In 1972, Nicholas Negroponte, a very young professor of architecture at MIT in the United States (he was barely 29 years old), who was enthusiastic about the use of artificial intelligence, made a scam: he sent famous people politicians, journalists and the Nobel Prize. A letter to the winners asking them what they thought about the Nobel Prize being awarded to a machine that would make great discoveries. At the time, very few people answered this question, which was considered fanciful and somewhat absurd.

Current question

Fifty years later, in 2022, the Colorado (United States) Annual Fair awarded first prize in its fine arts painting competition with the French title, “Space Opera Theater”made using the Midjourney program, which uses artificial intelligence techniques.

Since then, the question posed more than half a century ago by Nicholas Negroponte has become a burning one: why wouldn’t we award a Nobel Prize or a Fields Medal to an artificial intelligence program that has made a significant contribution to the advancement of science or made it? a notable work, such as writing a novel cycle?

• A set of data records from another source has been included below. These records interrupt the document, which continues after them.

Lemma split_low x k : (0 <= k)%Z -> x = Z.lxor (Z.land x (Z.ones k)) (Z.shiftl (Z.shiftr x k) k).
Proof.
  intros Hk. zbits. destruct (Z.lt_ge_cases n k).
  - rewrite Z.ones_spec_low, Z.shiftl_spec_low by lia. btauto.
  - rewrite Z.ones_spec_high, Z.shiftl_spec, Z.shiftr_spec by lia.
    replace (n - k + k)%Z with n by lia. btauto.
Qed.

(** The byte step through its low byte: what the tables compute *)
Lemma crc_byte_low x : crc_byte x = Z.lxor (crc_byte (Z.land x 255)) (Z.shiftr x 8).
Proof.
  rewrite (split_low x 8) at 1 by lia. rewrite crc_byte_linear, crc_byte_shiftl. done.
Qed.

Lemma shift_S n x : shift (S n) x = crc_byte (shift n x).
Proof. done. Qed.

Lemma shift_S_r n x : shift (S n) x = shift n (crc_byte x).
Proof. apply Nat.iter_succ_r. Qed.

Lemma shift_add n m x : shift (n + m) x = shift n (shift m x).
Proof. apply Nat.iter_add. Qed.

(** A word moved up by a byte saves a step. *)
Lemma shift_shiftl n x : shift (S n) (Z.shiftl x 8) = shift n x.
Proof. by rewrite shift_S_r, crc_byte_shiftl. Qed.

(** ** Widths *)

Section width.
Hypothesis Hw : (8 <= w)%Z.
Hypothesis HPOLY : word POLY.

The widespread use of the indefinite article in the term “AI” raises doubts

Some counter that the Fields Medal rewards a mathematician under the age of 40 and that it is difficult to estimate the age of a machine, although this is debatable. As for the Nobel Prize, it is awarded to people who, through their inventions, their works, or their work for peace, have brought the greatest benefit to humanity. Some will deny the state of machines to people. However, the widespread use of the indefinite article in the term “AI” raises doubts.

And if we accept the idea of ​​awarding a Nobel Prize to a machine, why not distinguish it from the Legion of Honor if it has demonstrated outstanding service to the nation, such as helping to thwart terrorist attacks? And in this case, shouldn’t we also consider taking it away from her in case she proves unworthy? But then it might be too late…

According to Jean-Gabriel Ganascia, professor at the Sorbonne University in Paris, researcher in the field of artificial intelligence at LIP6 (Sorbonne University, CNRS), former president of the ethics committee of the CNRS. Last published work: “Virtual servants”, Seuil, 2022.